╭─ Data to process

(** The page loop of one segment.  Every round maps a page and [count] is
    bounded, so [MAX_MAPPED_PAGES + 1] rounds are enough. *)
Fixpoint map_range (fuel : nat) (mapper : M) (flags : MappingFlags) (range : VirtRange) (address : Z)
    (pages : list (option MappedPage)) (count : nat)
  : result LoadError (list (option MappedPage) * nat) * M :=
  match fuel with
  | O => (Panic, mapper)
  | S fuel =>
      if address <? vr_end range then
        if bool_decide (count = MAX_MAPPED_PAGES) then fail_load mapper pages count TooManyPages else
        match Page4K_from_start_address address with
        | None => fail_load mapper pages count LoadInvalidPage
        | Some page =>
            match ptm_allocate_frame mapper with
            | (None, mapper) => fail_load mapper pages count (LoadMapping FrameAllocationFailed)
            | (Some frame, mapper) =>
                match ptm_map_page mapper page frame flags with
                | (Err error, mapper) => fail_load mapper pages count (LoadMapping error)
                | (Panic, mapper) => (Panic, mapper)
                | (Ok _, mapper) =>
                    match array_set pages count (mkMapped address frame) with
                    | Ok pages =>
                        let count := S count in
                        match checked_add address PAGE_SIZE_4K with
                        | None => fail_load mapper pages count LoadInvalidPage
                        | Some address => map_range fuel mapper flags range address pages count
                        end
                    | Err e => (Err e, mapper)
                    | Panic => (Panic, mapper)
                    end
                end
            end
        end
      else (Ok (pages, count), mapper)
  end.

(** [for index in 0..plan.count()], with [n] segments left. *)
Fixpoint map_segments (n index : nat) (mapper : M) (plan : LoadPlan)
    (pages : list (option MappedPage)) (count : nat)
  : result LoadError (list (option MappedPage) * nat) * M :=
  match n with
  | O => (Ok (pages, count), mapper)
  | S n =>
      match plan_segment plan index with
      | None => (Err LoadInvalidPage, mapper)
      | Some segment =>
          match flags_from_elf (sm_flags segment) with
          | None => (Err InvalidFlags, mapper)
          | Some flags =>
              let range := sm_range segment in
              match map_range (S MAX_MAPPED_PAGES) mapper flags range (vr_start range) pages count with
              | (Ok (pages, count), mapper) => map_segments n (S index) mapper plan pages count
              | (Err e, mapper) => (Err e, mapper)
              | (Panic, mapper) => (Panic, mapper)
              end
          end
      end
  end.

Definition map_load_plan (mapper : M) (plan : LoadPlan) : result LoadError LoadResult * M :=
  match map_segments (plan_count plan) 0 mapper plan (replicate MAX_MAPPED_PAGES None) 0 with
  | (Ok (pages, count), mapper) => (Ok (mkLoadResult count (plan_entry plan) pages), mapper)
  | (Err e, mapper) => (Err e, mapper)
  | (Panic, mapper) => (Panic, mapper)
  end.
End Mapping.

(** ** The mapper's laws *)

(** The permissions the loader maps pages with. *)
Definition segment_flags (flags : MappingFlags) : Prop :=
  flags = flags_read_only \/ flags = flags_read_write \/ flags = flags_read_execute.

Lemma flags_from_elf_segment flags f : flags_from_elf flags = Some f -> segment_flags f.
Proof. unfold flags_from_elf, segment_flags. repeat case_match; intros; simplify_eq; auto. Qed.

(** What the loader relies on from a page-table backend: the table is a finite
    map from page addresses to frames and flags; frame allocation leaves it
    alone; a mapping is installed only where there was none, a failed one
    changes nothing; an installed page can be unmapped. *)
Class LawfulMapper (M : Type) `{PageTableMapper M} (table : M -> gmap Z (Z * MappingFlags)) : Prop := {
  law_allocate : forall m r m', ptm_allocate_frame m = (r, m') -> table m' = table m;
  law_map_ok : forall m page frame flags m', segment_flags flags ->
    ptm_map_page m page frame flags = (Ok tt, m') ->
    table m !! page_start page = None /\ table m' = <[page_start page := (frame, flags)]> (table m);
  law_map_err : forall m page frame flags e m', segment_flags flags ->
    ptm_map_page m page frame flags = (Err e, m') ->
    table m' = table m;
  law_unmap : forall m page frame flags, table m !! page_start page = Some (frame, flags) ->
    exists m', ptm_unmap_page m page = (Ok frame, m') /\ table m' = delete (page_start page) (table m);
}.

(** The backend itself panics on some call. *)
Definition mapper_panics (M : Type) `{PageTableMapper M} : Prop :=
  (exists (m : M) page frame flags, (ptm_map_page m page frame flags).1 = Panic) \/
  (exists (m : M) a, um_page_access m a = Panic).

(** The table reached from [t0] by installing the pages [l], in order, each on
    a free page. *)
Inductive installed (t0 : gmap Z (Z * MappingFlags)) : list MappedPage -> gmap Z (Z * MappingFlags) -> Prop :=
| installed_nil : installed t0 [] t0
| installed_snoc l t p flags :
    installed t0 l t -> t !! mp_virtual_address p = None -> aligned (mp_virtual_address p) ->
    installed t0 (l ++ [p]) (<[mp_virtual_address p := (mp_physical_address p, flags)]> t).

Lemma Page4K_aligned a : aligned a -> Page4K_from_start_address a = Some (mkPage a).
Proof. unfold aligned, Page4K_from_start_address. by intros ->. Qed.

Lemma lr_page_filled n l entry i :
  lr_page (mkLoadResult (length l) entry (filled n l)) i = l !! i.
Proof.
  unfold lr_page. simpl. case_bool_decide as Hi.
  - symmetry. by apply lookup_ge_None.
  - rewrite filled_lookup by lia. by destruct (l !! i).
Qed.

Section LawfulMapping.
Context {M : Type} `{LawfulMapper M table}.

(** Rolling back undoes exactly the installed pages. *)
Lemma rollback_spec t0 l t m pages :
  installed t0 l t -> table m = t ->
  (forall i p, l !! i = Some p -> pages !! i = Some (Some p)) ->
  exists m', rollback m pages (length l) = (Ok tt, m') /\ table m' = t0.
Proof using Type*.
  intros Hi. revert m. induction Hi as [|l t p flags Hi IH Hn Hal]; intros m Hm Hp; simpl; [eauto|].
  rewrite length_app, Nat.add_comm. simpl.
  assert (Hl : (l ++ [p]) !! length l = Some p) by (by rewrite lookup_app_r, Nat.sub_diag by lia).
  rewrite (Hp _ _ Hl), (Page4K_aligned _ Hal).
  destruct (law_unmap m (mkPage (mp_virtual_address p)) (mp_physical_address p) flags)
    as (m1 & -> & Hm1).
  { rewrite Hm. simpl. by rewrite lookup_insert_eq. }
  apply IH.
  - rewrite Hm1, Hm. simpl. by rewrite delete_insert_id.
  - intros i q Hq. apply Hp. by apply lookup_app_l_Some.
Qed.

(** The loader's state: an array of the pages installed so far. *)
Definition loading (t0 : gmap Z (Z * MappingFlags)) (l : list MappedPage) (m : M)
    (pages : list (option MappedPage)) (count : nat) : Prop :=
  installed t0 l (table m) /\ pages = filled MAX_MAPPED_PAGES l /\ count = length l /\
  (length l <= MAX_MAPPED_PAGES)%nat.

Lemma fail_load_spec {A} t0 l m pages count e :
  loading t0 l m pages count ->
  exists m', fail_load (A := A) m pages count e = (Err e, m') /\ table m' = t0.
Proof using Type*.
  intros (Hi & -> & -> & Hle). unfold fail_load.
  destruct (rollback_spec t0 l _ m (filled MAX_MAPPED_PAGES l) Hi eq_refl) as (m' & -> & Ht).
  - intros i p Hp. rewrite filled_lookup by (by eapply lookup_lt_Some). by rewrite Hp.
  - eauto.
Qed.

(** One segment: the pages of the range are installed with the segment's flags,
    or everything is undone. *)
Lemma map_range_spec fuel m flags range address t0 l pages count :
  loading t0 l m pages count -> (MAX_MAPPED_PAGES < fuel + count)%nat ->
  aligned address -> vr_end range + PAGE_SIZE_4K <= U64_MAX -> segment_flags flags ->
  match map_range fuel m flags range address pages count with
  | (Ok (pages', count'), m') => exists l',
      loading t0 (l ++ l') m' pages' count' /\
      mp_virtual_address <$> l' = pages_between address (vr_end range) /\
      (forall p, p ∈ l' -> table m' !! mp_virtual_address p = Some (mp_physical_address p, flags)) /\
      (forall a x, table m !! a = Some x -> table m' !! a = Some x)
  | (Err _, m') => table m' = t0
  | (Panic, _) => mapper_panics M
  end.
Proof using Type*.
  intros Hload Hfuel Hal Hend Hsf. revert m address l pages count Hload Hfuel Hal.
  induction fuel as [|fuel IH]; intros m address l pages count Hload Hfuel Hal.
  { destruct Hload as (_ & _ & -> & ?). lia. }
  cbn [map_range]. destruct (address <? vr_end range) eqn:Hlt; to_prop.
  2: { exists []. rewrite app_nil_r, pages_between_nil by done. split_and!; [done|done| |done].
       by intros p Hp%elem_of_nil. }
  case_bool_decide as Hfull.
  { by destruct (fail_load_spec (A := list (option MappedPage) * nat) t0 l m pages count TooManyPages Hload) as (m' & -> & ?). }
  rewrite (Page4K_aligned _ Hal).
  destruct (ptm_allocate_frame m) as [[frame|] m1] eqn:Ha; pose proof (law_allocate _ _ _ Ha) as Ht1.
  2: { destruct (fail_load_spec (A := list (option MappedPage) * nat) t0 l m1 pages count
         (LoadMapping FrameAllocationFailed)) as (m' & -> & ?); [|done].
       unfold loading in *. by rewrite Ht1. }
  destruct (ptm_map_page m1 (mkPage address) frame flags) as [[[]|e|] m2] eqn:Hmap.
  - destruct (law_map_ok _ _ _ _ _ Hsf Hmap) as [Hfree Ht2]. simpl in Hfree, Ht2. rewrite Ht1 in Hfree, Ht2.
    destruct Hload as (Hi & -> & -> & Hle).
    assert (Hroom : (length l < MAX_MAPPED_PAGES)%nat) by lia.
    rewrite filled_set by done. cbv zeta.
    assert (Hload' : loading t0 (l ++ [mkMapped address frame]) m2
                       (filled MAX_MAPPED_PAGES (l ++ [mkMapped address frame])) (S (length l))).
    { split_and!; [|done|rewrite length_app; simpl; lia|rewrite length_app; simpl; lia].
      rewrite Ht2. by apply (installed_snoc t0 l _ (mkMapped address frame)). }
    assert (checked_add address PAGE_SIZE_4K = Some (address + PAGE_SIZE_4K)) as ->
      by (apply checked_add_Some; lia).
    assert (Hal' : aligned (address + PAGE_SIZE_4K)).
    { unfold aligned in *. rewrite <- Z.add_mod_idemp_l, Hal by done. done. }
    specialize (IH m2 _ _ _ _ Hload' ltac:(lia) Hal').
    destruct (map_range fuel m2 flags range _ _ _) as [[[pages' count']|e|] m']; [|done..].
    destruct IH as (l' & Hl' & Hva & Hpages & Hkeep).
    exists (mkMapped address frame :: l').
    replace (l ++ mkMapped address frame :: l') with ((l ++ [mkMapped address frame]) ++ l')
      by (by rewrite <- app_assoc).
    split_and!; [done| | |].
    + rewrite fmap_cons, Hva. by rewrite (pages_between_cons address) by done.
    + intros p [->|Hp]%elem_of_cons; [|by apply Hpages]. apply Hkeep. simpl.
      by rewrite Ht2, lookup_insert_eq.
    + intros a x Hx. apply Hkeep. rewrite Ht2, lookup_insert_ne by congruence. done.
  - pose proof (law_map_err _ _ _ _ _ _ Hsf Hmap) as Ht2.
    destruct (fail_load_spec (A := list (option MappedPage) * nat) t0 l m2 pages count (LoadMapping e))
      as (m' & -> & ?); [|done].
    unfold loading in *. by rewrite Ht2, Ht1.
  - left. exists m1, (mkPage address), frame, flags. by rewrite Hmap.
Qed.
(** The pages of the segments from [index] on, with their flags. *)
Definition plan_ok (maps : list SegmentMapping) : Prop :=
  Forall (fun m => aligned (vr_start (sm_range m)) /\ vr_end (sm_range m) + PAGE_SIZE_4K <= U64_MAX /\
                   is_Some (flags_from_elf (sm_flags m))) maps.

Definition plan_pages (maps : list SegmentMapping) : list Z :=
  concat ((fun m => pages_between (vr_start (sm_range m)) (vr_end (sm_range m))) <$> maps).

(** Every page of a segment is mapped with that segment's flags. *)
Definition segments_mapped (t : gmap Z (Z * MappingFlags)) (maps : list SegmentMapping) : Prop :=
  forall s a, s ∈ maps -> a ∈ pages_between (vr_start (sm_range s)) (vr_end (sm_range s)) ->
    exists frame flags, t !! a = Some (frame, flags) /\ flags_from_elf (sm_flags s) = Some flags.

Lemma map_segments_spec n index m plan t0 l pages count maps pre post :
  maps = pre ++ post -> length pre = index -> length post = n ->
  (forall i, plan_segment plan i = maps !! i) -> plan_ok maps ->
  loading t0 l m pages count -> segments_mapped (table m) pre ->
  mp_virtual_address <$> l = plan_pages pre ->
  match map_segments n index m plan pages count with
  | (Ok (pages', count'), m') => exists l',
      loading t0 l' m' pages' count' /\ mp_virtual_address <$> l' = plan_pages maps /\
      segments_mapped (table m') maps
  | (Err _, m') => table m' = t0
  | (Panic, _) => mapper_panics M
  end.
Proof using Type*.
  intros Hmaps Hidx Hn Hplan Hok. revert index m l pages count pre post Hmaps Hidx Hn.
  induction n as [|n IH]; intros index m l pages count pre post Hmaps Hidx Hn Hload Hseg Hva;
    cbn [map_segments].
  { destruct post; [|done]. rewrite app_nil_r in Hmaps. subst pre. by exists l. }
  destruct post as [|s post]; [done|]. simpl in Hn.
  assert (Hs : maps !! index = Some s) by (by rewrite Hmaps, lookup_app_r, Hidx, Nat.sub_diag by lia).
  rewrite Hplan, Hs. destruct (Forall_lookup_1 _ _ _ _ Hok Hs) as (Hal & Hend & [flags Hflags]).
  rewrite Hflags. cbv zeta.
  pose proof (map_range_spec (S MAX_MAPPED_PAGES) m flags (sm_range s) (vr_start (sm_range s)) t0 l
                pages count Hload ltac:(lia) Hal Hend (flags_from_elf_segment _ _ Hflags)) as Hr.
  destruct (map_range _ _ _ _ _ _ _) as [[[pages' count']|e|] m']; [|done..].
  destruct Hr as (l' & Hload' & Hva' & Hnew & Hkeep).
  apply (IH (S index) m' (l ++ l') pages' count' (pre ++ [s]) post).
  - by rewrite <- app_assoc.
  - rewrite length_app. simpl. lia.
  - lia.
  - done.
  - intros s' a [Hin| ->%list_elem_of_singleton]%elem_of_app Ha.
    + destruct (Hseg s' a Hin Ha) as (f & fl & Hl & Hf). exists f, fl. split; [by apply Hkeep|done].
    + rewrite <- Hva' in Ha. apply list_elem_of_fmap in Ha as (p & -> & Hp).
      exists (mp_physical_address p), flags. split; [by apply Hnew|done].
  - unfold plan_pages. rewrite !fmap_app, Hva, Hva', concat_app. simpl. by rewrite app_nil_r.
Qed.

╰─

#### Your assignment:
Return only those lines of the records that contain the string "mkPage".

#### Task output:
Lemma Page4K_aligned a : aligned a -> Page4K_from_start_address a = Some (mkPage a).
  destruct (law_unmap m (mkPage (mp_virtual_address p)) (mp_physical_address p) flags)
  destruct (ptm_map_page m1 (mkPage address) frame flags) as [[[]|e|] m2] eqn:Hmap.
  - left. exists m1, (mkPage address), frame, flags. by rewrite Hmap.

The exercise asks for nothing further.